I am endlessly fascinated by data: how and why we accumulate it, what we do (and don’t do) with it, and—perhaps most intriguingly of all—how organizations are adapting to incorporate data as a business priority, rather than a computing by-product.

In my role, I’m fortunate enough to be able to follow the data journeys of organizations across a variety of industries and what strikes me is that, while one size does not fit all when it comes to managing data, there are some universal data truths that seem to come up time and again.

Recently, I was debating with some of my colleagues on alternative approaches to Master Data Management (MDM) – a wider topic we have been talking about for some time, now. One colleague told me that his banking clients know well the importance of leveraging data but had questioned whether it’s really necessary to deploy a specific MDM tool in order to run a robust and fruitful analytics program.

In essence, to MDM or not to MDM?

I’ve argued before now that MDM is a must, but it turns out that there are exceptions. My colleagues were able to point me to a small number of organizations which have, since the very beginning, organized their data clearly, assigning owners, leveraging CRM tools and maintaining good data governance.

Given that mastering data is really all about cross-reference between data sets, we could say that, despite the lack of an MDM tool or program in place, it’s still a form of MDM. And for some, it works.

(Data truth number 1: there’s more than one way to do it).

But there’s a flipside: the second those organizations acquire a new company, merge divisions or encounter market disruption, their quietly effective non-automated way of managing data is likely to rupture, as processes, people and data sources inevitably change.
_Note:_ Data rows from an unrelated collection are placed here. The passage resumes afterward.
(** * Pi-Swarm SSH management layer: a shallow embedding of
    [lib/python/ssh_manager.py] and the properties of its credential model,
    connection prober, command executor, parallel dispatcher and fleet manager.

    Conventions of the embedding.
    - Python [str] is [string]; [Optional[str]] is [option string]; [int] is [Z].
    - [time.time()] readings and their differences are rationals ([Q]); the
      literal [0.0] is [0%Q].  Binary rounding of float arithmetic is not part
      of the model.
    - A [dict] is an association list in insertion order ([Dict.t]).
    - Everything the code obtains from outside the process (the clock, child
      processes, the local file system, the completion order of futures) is a
      field of [Env]; the definitions are parametric in it.
    - Effects are written in the monad [M]: a world is threaded through and a
      computation ends either with a value or with a raised exception.
    - Calls to the logger only produce output and are left out. *)

From Stdlib Require Import String Ascii List ZArith QArith Bool Lia Permutation DecimalString.
Import ListNotations.
Open Scope string_scope.
Open Scope Z_scope.

(** ** Python strings *)

Module PyStr.

Definition ascii_lower (c : ascii) : ascii :=
  let n := nat_of_ascii c in
  if ((65 <=? n) && (n <=? 90))%nat then ascii_of_nat (n + 32) else c.

(** [s.lower()], on the ASCII letters. *)
Fixpoint lower (s : string) : string :=
  match s with
  | EmptyString => EmptyString
  | String c t => String (ascii_lower c) (lower t)
  end.

(** [sub in s]. *)
Fixpoint contains (sub s : string) : bool :=
  prefix sub s ||
  match s with
  | EmptyString => false
  | String _ t => contains sub t
  end.

(** [str(n)] for an [int]. *)
Definition str_int (z : Z) : string := NilZero.string_of_int (Z.to_int z).
Definition PARSEABLE_UNITS : list string :=
  filter (fun unit => negb (String.eqb unit "b"))
         (map (fun '(unit, _) => JsString.toLowerCase unit) UNITS).

Definition digit : regex := Class JsString.is_digit.
Definition space : regex := Class JsString.is_space.

(** [a|b|...|last] *)
Fixpoint alternatives (rs : list regex) (last : regex) : regex :=
  match rs with
  | [] => last
  | r :: rs' => Alt r (alternatives rs' last)
  end.

(** [^([+-]?\d+(?:\.\d+)?)\s*(kb|mb|gb|tb|pb|eb|zb|yb|b)$], flag [i] *)
Definition PARSE_RE : regex :=
  Seq Bol
 (Seq (Group 1
         (Seq (Opt (Class (fun c => Ascii.eqb c "+" || Ascii.eqb c "-")))
         (Seq (Plus digit)
              (Opt (Seq (Lit ".") (Plus digit))))))
 (Seq (Star space)
 (Seq (Group 2 (alternatives (map Word PARSEABLE_UNITS) (Word "b")))
      Eol))).

(** [\B(?=(\d{3})+(?!\d))], flag [g] *)
Definition FORMAT_THOUSANDS_RE : regex :=
  Seq NotWordBoundary
      (Ahead (Seq (Plus (Group 1 (Times 3 digit))) (NotAhead digit))).

(** [(?:\.0*|(\.[^0]+)0+)$] *)
Definition FORMAT_DECIMALS_RE : regex :=
  Seq (Alt (Seq (Lit ".") (Star (Lit "0")))
           (Seq (Group 1
                   (Seq (Lit ".")
                        (Plus (Class (fun c => negb (Ascii.eqb c "0"))))))
                (Plus (Lit "0"))))
      Eol.

Definition toByteUnit (value : string) : option string :=
  let normalized := JsString.toLowerCase value in
  if has UNIT_VALUE_BY_LOWER normalized then Some normalized else None.
(** X4: a payload whose amount is NaN is not rejected: it is stored with
    amount NaN and type "expense" whatever type it supplies, and the
    balance of its client is NaN from then on. *)
Theorem create_transaction_nan v clock st p :
  ti_amount p = S754_nan ->
  exists st' d,
    create_transaction clock st p = Ok (st', str_id (td_id d)) /\
    transaction st' = (transaction st ++ [d])%list /\
    td_amount d = Some S754_nan /\
    td_type d = "expense" /\
    get_balance v st' (ti_client_id p) = Py.Float S754_nan.
Proof.
  intros Hnan.
  destruct (create_transaction_stores clock st p)
    as (st' & d & Hrun & Htx & _ & _ & Hclient & Hamt & _ & _ & Hty).
  rewrite Hnan in Hamt, Hty.
  assert (Hamt' : td_amount d = Some S754_nan)
    by (rewrite Hamt; destruct (String.eqb (ti_type p) "expense"); reflexivity).
  exists st', d. repeat split; try assumption.
  - rewrite Hty. destruct (String.eqb (ti_type p) "expense"); reflexivity.
  - rewrite (get_balance_snoc v st st' d _ Htx), Hclient, String.eqb_refl.
    unfold get_amount at 2. rewrite Hamt'. apply builtin_sum_nan.
Qed.

Lemma create_transaction_nan_witness :
  ti_amount Demo.not_a_number = S754_nan /\
  exists st' d,
    create_transaction Sample.clock Sample.scenario_store Demo.not_a_number
      = Ok (st', str_id (td_id d)) /\
    transaction st' = (transaction Sample.scenario_store ++ [d])%list /\
    td_amount d = Some S754_nan /\
    td_type d = "expense" /\
    get_balance Py.From_3_12 st' (ti_client_id Demo.not_a_number)
    = Py.Float S754_nan.
Proof.
  split; [reflexivity | apply create_transaction_nan; reflexivity].
Defined.

(** ** Documents of the stores the handlers build *)

Lemma create_transaction_inv clock st p st' id :
  create_transaction clock st p = Ok (st', id) ->
  exists d,
    transaction st' = (transaction st ++ [d])%list /\
    recurring st' = recurring st /\ share st' = share st /\
    written_transaction d.
Proof.
  intros Hrun.
  destruct (create_transaction_stores clock st p)
    as (st'' & d & Hrun' & Htx & Hrec & Hsh & _ & Hamt & Hcat & Hdate & Hty).
  rewrite Hrun in Hrun'. injection Hrun' as -> _.
  exists d. repeat split; try assumption.
  eexists _, _, _. repeat split; eassumption.
Qed.

Lemma create_recurring_inv clock st p st' id :
  create_recurring clock st p = Ok (st', id) ->
  exists d,
    recurring st' = (recurring st ++ [d])%list /\
    transaction st' = transaction st /\ share st' = share st /\
    id = str_id (rd_id d) /\
    rd_id d = ObjectId (next_oid st) /\
    rd_client_id d = ri_client_id p /\
    rd_label d = Some (ri_label p) /\
    rd_amount d = Some (ri_amount p) /\
    rd_category d = Some (ri_category p) /\
    rd_frequency d = ri_frequency p /\
    rd_type d = ri_type p /\
    rd_next_due_date d
    = Some (TDatetime (or_now (ri_next_due_date p) (utcnow clock))) /\
    in_literal (ri_frequency p) ["daily"; "weekly"; "monthly"] = true /\
    in_literal (ri_type p) ["income"; "expense"] = true.
Proof.
  unfold create_recurring, Recurring_new.
  destruct (in_literal (ri_frequency p) _) eqn:Hf;
    [| discriminate].
  destruct (in_literal (ri_type p) _) eqn:Ht; [| discriminate].
  cbn. unfold create_document. intros [= <- <-].
  eexists (recurring_to_doc (ObjectId (next_oid st)) _).
  cbn. repeat split; reflexivity.
Qed.
(** The named-branch part of [_install_via_git] on the candidates of
    [install_plugin]. *)
Lemma install_via_git_candidates env repo_url target branch info w :
  let candidates := branch_candidates_of branch info in
  _install_via_git env repo_url target candidates w
  = match first_success (clone_attempt env repo_url target) candidates w with
    | (Some try_branch, w1) => (Some try_branch, w1)
    | (None, w1) => (None, (run_clone env repo_url None target w1).2)
    end.
Proof.
  intros candidates. unfold _install_via_git.
  unfold candidates at 1, branch_candidates_of.
  rewrite distinct_sequence_idempotent. fold (branch_candidates_of branch info).
  fold candidates.
  destruct candidates as [|c l] eqn:Hc; [|done].
  pose proof (branch_candidates_main branch info) as Hmain.
  fold candidates in Hmain. rewrite Hc in Hmain. by apply elem_of_nil in Hmain.
Qed.

(** C5. The branch candidates of [install_plugin] are the requested
    branch, the registry entry's branch, its default branch, the
    branch of the last known commit, "main" and "master", without the
    empty and absent ones, each kept at its first occurrence.  With a
    sub-path the partial-tree/archive attempt runs over them in that
    order and [branch_used] is the first candidate on which it
    succeeds.  Without a sub-path the checkout runs over them in that
    order and its first success is [branch_used]; when every named
    checkout failed, the clone without a branch follows, and only if
    nothing is at the target afterwards the archive download runs
    over the candidates in the same order, its first success being
    [branch_used]. *)
Theorem C5_branch_candidates_tried_in_order env repo_url plugin_subpath plugin_path
    branch info w :
  let candidates := branch_candidates_of branch info in
  let out := acquire env repo_url plugin_subpath plugin_path candidates w in
  candidates
  = order_preserving_dedup
      [branch; info_branch info; info_default_branch info;
       info_last_commit_branch info; Some "main"; Some "master"]
  ∧ (truthy plugin_subpath = true →
     let attempt := monorepo_attempt env repo_url (default "" plugin_subpath) plugin_path in
     (∃ c, out.1 = Some (Some c) ∧ won_by attempt candidates c w out.2)
     ∨ (out.1 = None ∧ all_failed attempt candidates w out.2))
  ∧ (truthy plugin_subpath = false →
     let checkout := clone_attempt env repo_url plugin_path in
     let archive := archive_attempt env repo_url plugin_path in
     (∃ c, out.1 = Some (Some c) ∧ won_by checkout candidates c w out.2)
     ∨ (∃ w1, all_failed checkout candidates w w1
          ∧ let w2 := (run_clone env repo_url None plugin_path w1).2 in
            (path_exists plugin_path w2 = true ∧ out = (Some None, w2))
            ∨ (path_exists plugin_path w2 = false
               ∧ ((∃ c, out.1 = Some (Some c) ∧ won_by archive candidates c w2 out.2)
                  ∨ ((out.1 = None ∨ out.1 = Some None)
                     ∧ all_failed archive candidates w2 out.2))))).
Proof.
  intros candidates out. split; [apply SeqFacts.distinct_sequence_refines|].
  split; intros Hsub; subst out; unfold acquire; rewrite Hsub.
  - simpl.
    destruct (first_success _ candidates w) as [[c|] w1] eqn:Hloop; simpl.
    + left. exists c. split; [done|]. by apply first_success_won.
    + right. split; [done|]. by apply first_success_lost.
  - subst candidates. rewrite install_via_git_candidates.
    set (candidates := branch_candidates_of branch info).
    destruct (first_success (clone_attempt env repo_url plugin_path) candidates w)
      as [[c|] w1] eqn:Hgit.
    + left. exists c. simpl. split; [done|]. by apply first_success_won.
    + right. exists w1. split; [by apply first_success_lost|]. simpl.
      set (w2 := (run_clone env repo_url None plugin_path w1).2).
      destruct (path_exists plugin_path w2) eqn:Hexists; simpl.
      * left. by rewrite Hexists.
      * right. split; [done|].
        destruct (first_success _ candidates w2) as [[c|] w3] eqn:Hzip; simpl.
        -- left. exists c. split; [done|]. exact (first_success_won _ _ _ _ _ Hzip).
        -- right. pose proof (first_success_lost _ _ _ _ Hzip).
           destruct (path_exists plugin_path w3); simpl; auto.
Qed.

(** The theorem at work: [hello-world] asked for on the branch [dev],
    which the monorepo does not have; the candidates are [dev], [main]
    and [master], and [main] wins. *)
Lemma C5_branch_candidates_witness :
  let candidates := branch_candidates_of (Some "dev") Scenario.hello_entry in
  let out := acquire Scenario.hello_env Scenario.hello_repo (Some "plugins/hello-world")
               (InPlugins "hello") candidates Scenario.empty_world in
  candidates = ["dev"; "main"; "master"]
  ∧ truthy (Some "plugins/hello-world") = true
  ∧ out.1 = Some (Some "main")
  ∧ ∃ c, out.1 = Some (Some c)
         ∧ won_by (monorepo_attempt Scenario.hello_env Scenario.hello_repo
                     "plugins/hello-world" (InPlugins "hello"))
             candidates c Scenario.empty_world out.2.
Proof.
  intros candidates out.
  destruct (C5_branch_candidates_tried_in_order Scenario.hello_env Scenario.hello_repo
              (Some "plugins/hello-world") (InPlugins "hello") (Some "dev")
              Scenario.hello_entry Scenario.empty_world) as (Hc & Hmono & _).
  split; [vm_compute; reflexivity|].
  split; [reflexivity|].
  split; [vm_compute; reflexivity|].
  destruct (Hmono eq_refl) as [H|[Hnone _]]; [exact H|].
  vm_compute in Hnone. discriminate.
Defined.

End CandidateFacts.

(** ** Facts about the naming of installed directories *)

Module NamingFacts.
Import Py Seq Store RemovalFacts.

Lemma fields_set_other fields key v other :
  key ≠ other → fields_get (fields_set fields key v) other = fields_get fields other.
Proof.
  intros Hne. induction fields as [|[k old] rest IH]; simpl.
  - by rewrite bool_decide_eq_false_2.
  - destruct (decide (k = key)) as [->|Hk].
    + rewrite bool_decide_eq_true_2 by done. simpl.
      by rewrite !bool_decide_eq_false_2.
    + rewrite (bool_decide_eq_false_2 (k = key)) by done. simpl.
      by rewrite IH.
Qed.

Lemma install_dependencies_fs env p w : fs (_install_dependencies env p w).2 = fs w.
Proof.
  unfold _install_dependencies. destruct (fs w !! p); [|done].
  by case_bool_decide.
Qed.

Lemma load_dumped p manifest w :
  ∃ t, fs (dump_manifest p manifest w) !! p = Some t
       ∧ load_json t manifest_key = Returned (JObj manifest).
Proof.
  unfold dump_manifest. simpl. rewrite lookup_insert_eq. eexists. split; [done|].
  unfold load_json. by rewrite lookup_insert_eq.
Qed.

Lemma dump_manifest_other p q manifest w :
  p ≠ q → fs (dump_manifest p manifest w) !! q = fs w !! q.
Proof. intros. unfold dump_manifest. simpl. by rewrite lookup_insert_ne. Qed.

(** A successful validation leaves, at the plugin path, a manifest
    with the id it was given, and leaves the other paths alone. *)
Lemma validate_fields_keeps_id env plugin_path id manifest t w w' :
  fs w !! plugin_path = Some t →
  load_json t manifest_key = Returned (JObj manifest) →
  fields_get manifest "id" = Some (JStr id) →
  validate_fields env plugin_path manifest w = (true, w') →
  (∃ t' manifest',
     fs w' !! plugin_path = Some t'
     ∧ load_json t' manifest_key = Returned (JObj manifest')
     ∧ fields_get manifest' "id" = Some (JStr id))
  ∧ ∀ q, q ≠ plugin_path → fs w' !! q = fs w !! q.
Proof.
  intros Hpath Hload Hid. unfold validate_fields.
  set (missing := filter _ required_fields).
  destruct (if bool_decide ("class_name" ∈ missing) then _ else _)
    as [detected|e]; [|done].
  set (state := match detected with Some _ => _ | None => _ end).
  assert (fields_get state.1.1 "id" = Some (JStr id)) as Hid'.
  { subst state. destruct detected; simpl; [|done]. by rewrite fields_set_other. }
  destruct state as [[manifest1 missing1] modified1]. simpl in Hid'.
  destruct missing1; [|done].
  destruct (fields_get manifest1 "entry_point") eqn:Hentry.
  - destruct modified1; intros [= <-]; rewrite install_dependencies_fs.
    + split.
      * destruct (load_dumped plugin_path manifest1 w) as (t' & Ht' & Hl). eauto.
      * intros q Hq. by apply dump_manifest_other.
    + split; [eauto|done].
  - intros [= <-]. rewrite install_dependencies_fs. split.
    + destruct (load_dumped plugin_path
                  (fields_set manifest1 "entry_point" (JStr "manager.py")) w)
        as (t' & Ht' & Hl).
      exists t', (fields_set manifest1 "entry_point" (JStr "manager.py")).
      by rewrite fields_set_other.
    + intros q Hq. by apply dump_manifest_other.
Qed.
(** * MIDORI2 loader and summary statistics: a shallow embedding

    This development embeds [loader.py] and the statistics function of
    [eda.py] and proves properties of the embedded
    functions.

    Conventions of the embedding.
    - A Python [str] is a [string]; a character is a code point below 256
      (the [ascii] type read as U+0000..U+00FF).  On that range the
      embedding follows CPython exactly: [str.strip] removes the characters
      for which [str.isspace] holds, [\d] is [0-9], [.] is every character
      but the line feed, [str.lower] maps [A-Z] and the upper-case letters
      of the Latin-1 block.
    - A text file is the list of the lines that iterating over it yields.
    - A regular expression is written with backtracking combinators that
      try the alternatives in the order of Python's [re] engine.
    - A [pandas.DataFrame] is its list of column labels with its list of
      rows; an operation that raises is a function into [result]. *)

From Stdlib Require Import ZArith QArith Ascii String.
From stdpp Require Import base option list strings gmap sorting.

Local Open Scope string_scope.

#[local] Arguments String.append !s1 s2 : simpl nomatch.

(** ** Characters and the [str] methods the loader calls *)

Module Str.

(** The code point of a character. *)
Definition code (c : ascii) : N := N_of_ascii c.

(** [str.isspace] on one character. *)
Definition isspace (c : ascii) : bool :=
  let n := code c in
  ((9 <=? n) && (n <=? 13) || (28 <=? n) && (n <=? 32)
   || (n =? 133) || (n =? 160))%N.

(** The class [\d]. *)
Definition isdigit (c : ascii) : bool :=
  let n := code c in ((48 <=? n) && (n <=? 57))%N.

(** The characters below U+0100 that [str.lower] changes: the upper-case
    letters, each 32 below its lower-case form.  Above U+0100 some
    upper-case letters have no lower-case form and [str.lower] leaves them
    as they are; they are outside the embedding. *)
Definition isupper (c : ascii) : bool :=
  let n := code c in
  ((65 <=? n) && (n <=? 90)
   || (192 <=? n) && (n <=? 222) && negb (n =? 215))%N.

(** [c.lower()] *)
Definition lower_char (c : ascii) : ascii :=
  if isupper c then ascii_of_N (code c + 32) else c.

(** [f] applied to every character. *)
Fixpoint map_chars (f : ascii -> ascii) (s : string) : string :=
  match s with
  | EmptyString => EmptyString
  | String c s' => String (f c) (map_chars f s')
  end.

(** [s.lower()] *)
Definition lower (s : string) : string := map_chars lower_char s.

(** [s.replace(a, b)] for one-character [a] and [b]. *)
Definition replace (a b : ascii) (s : string) : string :=
  map_chars (fun c => if Ascii.eqb c a then b else c) s.

(** [s.lstrip(chars)] and [s.rstrip(chars)], the set of characters as a
    predicate. *)
Fixpoint lstrip_by (p : ascii -> bool) (s : string) : string :=
  match s with
  | EmptyString => EmptyString
  | String c s' => if p c then lstrip_by p s' else s
  end.

Fixpoint rstrip_by (p : ascii -> bool) (s : string) : string :=
  match s with
  | EmptyString => EmptyString
  | String c s' =>
      match rstrip_by p s' with
      | EmptyString => if p c then EmptyString else String c EmptyString
      | r => String c r
      end
  end.

(** [s.strip()] *)
Definition strip (s : string) : string :=
  rstrip_by isspace (lstrip_by isspace s).

(** [s.split(sep)] for a one-character separator: never the empty list. *)
Fixpoint split (sep : ascii) (s : string) : list string :=
  match s with
  | EmptyString => [EmptyString]
  | String c s' =>
      if Ascii.eqb c sep then EmptyString :: split sep s'
      else match split sep s' with
           | h :: t => String c h :: t
           | [] => [String c EmptyString]
           end
  end.

(** [s.startswith(c)] for a one-character prefix. *)
Definition startswith (c : ascii) (s : string) : bool :=
  match s with
  | String c' _ => Ascii.eqb c' c
  | EmptyString => false
  end.

(** [s[1:]] *)
Definition tail (s : string) : string :=
  match s with
  | String _ s' => s'
  | EmptyString => EmptyString
  end.

(** [''.join(l)] *)
Fixpoint join (l : list string) : string :=
  match l with
  | [] => EmptyString
  | s :: l' => s +:+ join l'
  end.
(** X7. The items carry everything the instance holds: merging the two
    dicts of a traversal gives the attribute dictionary of the instance,
    the values under ["length"] and ["width"] are the two arguments of the
    construction, and, these being of built-in classes, a new call of
    [Rectangle] on them returns an instance with the same attribute
    dictionary (another object, with equal attributes). *)
Theorem items_rebuild_instance (length width : pyval)
    (self : gmap string pyval) (fuel : nat) :
  Rectangle length width = inr self ->
  (3 <= fuel)%nat ->
  exists first second : gmap string pyval,
    to_list fuel self = (self, inr (Some [first; second])) /\
    first ∪ second = self /\
    first !! "length" = Some length /\ second !! "width" = Some width /\
    (builtin length = true -> builtin width = true ->
     forall l w,
       first !! "length" = Some l -> second !! "width" = Some w ->
       Rectangle l w = inr self).
Proof.
  intros Hnew Hfuel.
  destruct (Rectangle_attrs _ _ _ Hnew) as [Hlen Hwid].
  exists {[ "length" := length ]}, {[ "width" := width ]}.
  split; [by apply to_list_both|]. split_and!.
  - apply Rectangle_stores in Hnew as ->.
    apply map_eq. intros k.
    rewrite lookup_union, !lookup_insert, !lookup_singleton, lookup_empty.
    repeat case_decide; simplify_eq; done.
  - by rewrite lookup_singleton_eq.
  - by rewrite lookup_singleton_eq.
  - intros _ _ l w. rewrite !lookup_singleton_eq. by intros [= <-] [= <-].
Qed.

Lemma items_rebuild_instance_5_3 :
  (Rectangle (PInt 5) (PInt 3)
   = inr (<["width" := PInt 3]> (<["length" := PInt 5]> ∅))) /\
  (3 <= 3)%nat /\
  exists first second : gmap string pyval,
    to_list 3 (<["width" := PInt 3]> (<["length" := PInt 5]> ∅))
    = (<["width" := PInt 3]> (<["length" := PInt 5]> ∅),
       inr (Some [first; second])) /\
    first ∪ second = <["width" := PInt 3]> (<["length" := PInt 5]> ∅) /\
    first !! "length" = Some (PInt 5) /\ second !! "width" = Some (PInt 3).
Proof.
  split; [reflexivity|]. split; [lia|].
  destruct (items_rebuild_instance (PInt 5) (PInt 3)
              (<["width" := PInt 3]> (<["length" := PInt 5]> ∅)) 3
              eq_refl (le_n 3))
    as (first & second & Hlist & Hunion & Hl & Hw & _).
  by exists first, second.
Defined.

(** ** Failures after construction *)

(** Settles [result = inl e <-> case \/ case] once the result is known. *)
Local Ltac raise_cases :=
  split;
    [ intros Hraise;
      first [ discriminate Hraise
            | injection Hraise as <-;
              first [ left; by split_and! | right; by split_and! ] ]
    | intros [Hcase | (? & ? & ->)];
      [ first [ destruct Hcase as (? & ? & ->) | destruct Hcase as (? & ->) ]
      | ];
      first [ done | congruence ] ].
(** C3, amended. For every search with a limit [L] of at least 1,
    [searchCode] returns at most [L] results.  The schema of the boundary
    accepts the limits from 1 to 100 and no other (20 when none is given),
    so a search issued through it returns at most 100 results, and the
    answer of the search handler, which puts the results of its
    repositories one after the other, holds at most [L] for each
    repository.  A limit of 0 or no limit stands for 50, and under a
    negative limit one result is returned. *)
Theorem searchCode_capped
        (compile : jsstring -> option regex) (st : Stores)
        (repoId query : jsstring) (filePattern : option jsstring)
        (caseSensitive : option bool) (L : Z) (rs : list SearchResult) :
  (1 <= L)%Z ->
  searchCode compile st repoId query
             (mkSearchOptions filePattern caseSensitive (Some L)) = Return rs ->
  (Z.of_nat (length rs) <= L)%Z
  /\ (forall given, SearchCodeInputSchema_limit given = Some L ->
                    (Z.of_nat (length rs) <= MAX_LIMIT)%Z)
  /\ (forall given, (MAX_LIMIT < given)%Z ->
                    SearchCodeInputSchema_limit (Some given) = None)
  /\ (forall repositories case_sensitive all,
        git_search_code compile st query repositories filePattern
                        case_sensitive L = Content all ->
        (Z.of_nat (length all) <= L * Z.of_nat (length repositories))%Z)
  /\ (forall o rs', (limit o = None \/ limit o = Some 0%Z) ->
        searchCode compile st repoId query o = Return rs' -> length rs' <= 50)
  /\ (forall o l rs', limit o = Some l -> (l < 0)%Z ->
        searchCode compile st repoId query o = Return rs' -> length rs' <= 1).
Proof.
  intros HL Hrun.
  assert (Hcap : forall cs, cap (mkSearchOptions filePattern cs (Some L)) = Z.to_nat L).
  { intros cs. unfold cap, effective_limit. simpl.
    destruct L; lia. }
  assert (Hlen : (Z.of_nat (length rs) <= L)%Z).
  { apply searchCode_cap in Hrun. rewrite Hcap in Hrun. lia. }
  split; [exact Hlen|]. split; [|split; [|split; [|split]]].
  - intros given Hg. unfold SearchCodeInputSchema_limit in Hg.
    destruct given as [l|].
    + destruct ((1 <=? l)%Z && (l <=? MAX_LIMIT)%Z) eqn:E; [|discriminate].
      injection Hg as ->. apply andb_true_iff in E. destruct E as [_ E].
      apply Z.leb_le in E. lia.
    + injection Hg as <-. unfold DEFAULT_LIMIT, MAX_LIMIT in *. lia.
  - intros given Hg. unfold SearchCodeInputSchema_limit.
    destruct (1 <=? given)%Z; simpl; [|reflexivity].
    destruct (given <=? MAX_LIMIT)%Z eqn:E; [|reflexivity].
    apply Z.leb_le in E. lia.
  - intros repositories cs all H. unfold git_search_code in H.
    destruct (search_repositories _ _ _ _ _ _) as [all'|e] eqn:Hs; [|discriminate].
    injection H as <-. apply search_repositories_cap in Hs.
    rewrite Hcap in Hs. simpl in Hs. nia.
  - intros o rs' Ho H. apply searchCode_cap in H.
    unfold cap, effective_limit in H.
    destruct Ho as [Ho|Ho]; rewrite Ho in H; simpl in H; lia.
  - intros o l rs' Ho Hl H. apply searchCode_cap in H.
    unfold cap, effective_limit in H. rewrite Ho in H.
    destruct l; lia.
Qed.

Lemma searchCode_capped_witness :
  (Z.of_nat (length [hit (js "main.ts") 0 (js "add(1)")]) <= 1)%Z.
Proof.
  exact (proj1
    (@searchCode_capped
       (fun _ => None)
       (stores_with [("main.ts"%string,
                      unlines ["add(1)"; "x"; "  Add(2)"]%string)])
       (js "github:main:o/n") (js "add") None None 1%Z
       [hit (js "main.ts") 0 (js "add(1)")]
       ltac:(lia) eq_refl)).
Defined.

(** C5, as stated, fails at the search tool: searching a repository that
    was registered but never indexed is answered with an empty list of
    results and no error. *)
Lemma missing_index_is_reported_fails : ~ missing_index_is_reported.
Proof.
  intros H.
  destruct (H (fun _ => None) sample_stores (js "add") [sample_ref] sample_ref
              None false 20%Z (or_introl eq_refl) eq_refl)
    as [prefix [e He]].
  vm_compute in He. discriminate He.
Qed.

(** C5, amended. [searchCode] on a repository whose index does not exist
    throws the error [Repository <id> not indexed] and returns no results.
    The handler of the search tool calls [searchCode] only for the
    repositories whose status is ready and passes over the others: when
    none of the repositories it is given is ready its answer is the empty
    list of results, without error; the error reaches the caller of the
    tool, as an [isError] answer, only for a repository that is marked
    ready and has no index. *)
Theorem search_without_index
        (compile : jsstring -> option regex) (st : Stores)
        (repoId query : jsstring) (options : SearchOptions) :
  getIndex st repoId = None ->
  searchCode compile st repoId query options
  = Throw (Error (js "Repository " ++ repoId ++ js " not indexed"))
  /\ (forall repositories file_pattern case_sensitive limit,
        git_search_code compile st query repositories file_pattern
                        case_sensitive limit
        = git_search_code compile st query
            (filter (fun repo => negb (not_ready st (repoId_of repo)))
                    repositories)
            file_pattern case_sensitive limit)
  /\ (forall repositories file_pattern case_sensitive limit,
        (forall repo, In repo repositories ->
                      not_ready st (repoId_of repo) = true) ->
        git_search_code compile st query repositories file_pattern
                        case_sensitive limit
        = Content [])
  /\ (forall repo rest file_pattern case_sensitive limit,
        repoId_of repo = repoId ->
        not_ready st repoId = false ->
        git_search_code compile st query (repo :: rest) file_pattern
                        case_sensitive limit
        = IsError (js "Error searching code: ")
                  (Error (js "Repository " ++ repoId ++ js " not indexed"))).
Proof.
  intros Hnone.
  assert (Hthrow : forall o,
            searchCode compile st repoId query o
            = Throw (Error (js "Repository " ++ repoId ++ js " not indexed"))).
  { intros o. unfold searchCode. unfold getIndex in Hnone. now rewrite Hnone. }
  split; [apply Hthrow|]. split; [|split].
  - intros repositories fp cs lim. unfold git_search_code.
    now rewrite search_repositories_skips.
  - intros repositories fp cs lim Hall. unfold git_search_code.
    rewrite search_repositories_skips.
    replace (filter _ repositories) with (@nil RepositoryRef); [reflexivity|].
    symmetry. induction repositories as [|repo rest IH]; [reflexivity|].
    simpl. rewrite (Hall repo (or_introl eq_refl)). simpl.
    apply IH. intros r Hr. apply Hall. now right.
  - intros repo rest fp cs lim Hid Hready. unfold git_search_code.
    cbn [search_repositories]. rewrite Hid, Hready, Hthrow. reflexivity.
Qed.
The moment that diverse data sets are treated differently, it challenges the ability to cross-reference and create relationships between data from different sources. Suddenly the rules are no longer the same, and if no MDM tool or program in place to manage this, there’s a danger that things can go downhill pretty fast.

(Data truth number 2: data is now business-critical, whichever way you look at it).

That’s because robust MDM brings together governance, processes, standards and tools under one roof and sets unshakeable foundations for collecting, analyzing and leveraging data into a single view. So I’d argue that it’s still the key to making data invaluable.

(Data truth number 3: MDM pretty much cannot fail to bring value).

So to bring us back to the question—to MDM or not to MDM? Ultimately, the better the data, the better the insights—and the better the insights, the better the business decisions. That’s the most basic case for setting your MDM course and leaning on the necessary process and tools to make it work.

For many organizations working without a specific MDM system, their alternative data approach will be enough for the foreseeable future. But is it enough for the unforeseen future? Maybe that is the question.